=== Material for this task ===
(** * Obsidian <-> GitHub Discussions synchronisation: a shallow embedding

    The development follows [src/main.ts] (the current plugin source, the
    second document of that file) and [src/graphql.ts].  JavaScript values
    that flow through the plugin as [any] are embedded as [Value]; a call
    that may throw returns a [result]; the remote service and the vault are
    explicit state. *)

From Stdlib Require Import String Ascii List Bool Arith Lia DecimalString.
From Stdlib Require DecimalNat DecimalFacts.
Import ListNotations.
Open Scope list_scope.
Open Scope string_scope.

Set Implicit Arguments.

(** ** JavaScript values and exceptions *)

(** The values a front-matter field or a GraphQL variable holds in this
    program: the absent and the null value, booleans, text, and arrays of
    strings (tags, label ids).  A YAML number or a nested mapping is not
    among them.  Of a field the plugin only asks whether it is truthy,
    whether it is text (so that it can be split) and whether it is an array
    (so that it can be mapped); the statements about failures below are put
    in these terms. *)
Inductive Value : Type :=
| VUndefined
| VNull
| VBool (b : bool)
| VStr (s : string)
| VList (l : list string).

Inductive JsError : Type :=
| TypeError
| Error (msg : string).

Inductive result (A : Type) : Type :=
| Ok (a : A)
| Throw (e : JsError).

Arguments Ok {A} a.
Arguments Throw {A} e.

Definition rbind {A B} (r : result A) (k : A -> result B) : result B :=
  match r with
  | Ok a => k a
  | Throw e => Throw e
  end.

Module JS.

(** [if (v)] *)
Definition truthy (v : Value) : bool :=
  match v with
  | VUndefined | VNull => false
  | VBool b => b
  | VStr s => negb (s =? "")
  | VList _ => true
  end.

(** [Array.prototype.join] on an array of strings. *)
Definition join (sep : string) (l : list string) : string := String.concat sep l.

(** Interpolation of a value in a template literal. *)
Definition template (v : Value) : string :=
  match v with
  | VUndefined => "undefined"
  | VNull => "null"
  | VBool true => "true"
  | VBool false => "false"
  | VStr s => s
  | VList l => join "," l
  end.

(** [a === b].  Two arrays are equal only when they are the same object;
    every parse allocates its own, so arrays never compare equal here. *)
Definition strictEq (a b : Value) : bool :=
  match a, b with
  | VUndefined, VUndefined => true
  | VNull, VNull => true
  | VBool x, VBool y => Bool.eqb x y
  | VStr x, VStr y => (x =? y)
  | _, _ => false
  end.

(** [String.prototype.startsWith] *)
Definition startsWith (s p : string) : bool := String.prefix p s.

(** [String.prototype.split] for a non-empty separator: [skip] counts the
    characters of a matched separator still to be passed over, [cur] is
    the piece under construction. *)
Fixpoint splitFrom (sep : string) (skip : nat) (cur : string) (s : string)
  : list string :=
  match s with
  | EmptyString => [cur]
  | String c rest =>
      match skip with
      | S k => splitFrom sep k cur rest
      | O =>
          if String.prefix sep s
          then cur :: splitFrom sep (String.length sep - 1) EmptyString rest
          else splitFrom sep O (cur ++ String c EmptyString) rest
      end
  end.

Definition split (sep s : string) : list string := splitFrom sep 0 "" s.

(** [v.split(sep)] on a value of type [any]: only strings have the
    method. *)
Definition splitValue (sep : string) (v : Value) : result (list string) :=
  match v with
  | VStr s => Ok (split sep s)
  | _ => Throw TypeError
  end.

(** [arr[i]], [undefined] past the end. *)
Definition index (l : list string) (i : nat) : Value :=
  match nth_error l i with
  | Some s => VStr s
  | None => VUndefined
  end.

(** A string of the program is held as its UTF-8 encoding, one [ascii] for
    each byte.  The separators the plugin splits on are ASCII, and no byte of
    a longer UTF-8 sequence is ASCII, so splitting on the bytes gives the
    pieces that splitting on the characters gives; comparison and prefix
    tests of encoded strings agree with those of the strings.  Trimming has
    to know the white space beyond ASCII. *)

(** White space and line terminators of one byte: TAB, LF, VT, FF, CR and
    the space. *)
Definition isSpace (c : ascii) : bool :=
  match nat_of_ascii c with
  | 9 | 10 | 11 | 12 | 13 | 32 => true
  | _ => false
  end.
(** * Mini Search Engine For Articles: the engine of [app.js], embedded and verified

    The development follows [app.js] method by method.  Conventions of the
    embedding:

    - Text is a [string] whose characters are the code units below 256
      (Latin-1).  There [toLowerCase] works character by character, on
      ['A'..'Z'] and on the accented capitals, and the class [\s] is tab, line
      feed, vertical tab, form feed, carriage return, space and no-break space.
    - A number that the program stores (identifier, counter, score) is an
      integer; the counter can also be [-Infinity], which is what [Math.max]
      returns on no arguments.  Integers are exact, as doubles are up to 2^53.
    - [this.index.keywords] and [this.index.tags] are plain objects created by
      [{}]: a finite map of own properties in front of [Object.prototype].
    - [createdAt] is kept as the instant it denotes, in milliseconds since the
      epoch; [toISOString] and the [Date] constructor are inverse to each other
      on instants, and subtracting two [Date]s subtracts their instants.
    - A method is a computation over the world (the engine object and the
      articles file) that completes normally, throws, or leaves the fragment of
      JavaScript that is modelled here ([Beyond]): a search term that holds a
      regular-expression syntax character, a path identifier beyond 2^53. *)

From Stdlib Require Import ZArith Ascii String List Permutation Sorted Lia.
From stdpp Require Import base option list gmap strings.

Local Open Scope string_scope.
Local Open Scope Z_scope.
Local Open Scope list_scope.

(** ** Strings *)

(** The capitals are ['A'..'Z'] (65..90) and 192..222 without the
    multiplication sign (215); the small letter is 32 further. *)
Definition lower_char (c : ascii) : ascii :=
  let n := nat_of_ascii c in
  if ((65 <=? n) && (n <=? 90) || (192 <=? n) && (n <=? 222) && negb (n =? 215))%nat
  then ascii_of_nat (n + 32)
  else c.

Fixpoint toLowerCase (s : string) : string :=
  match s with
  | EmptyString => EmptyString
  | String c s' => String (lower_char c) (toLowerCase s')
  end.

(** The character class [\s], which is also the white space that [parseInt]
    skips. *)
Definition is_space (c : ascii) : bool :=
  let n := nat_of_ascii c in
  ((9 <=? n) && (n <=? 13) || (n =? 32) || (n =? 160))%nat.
===
Work item: Some lines of the records may contain the string "embedding". State how many do, as a number alone.

Result of this task: 2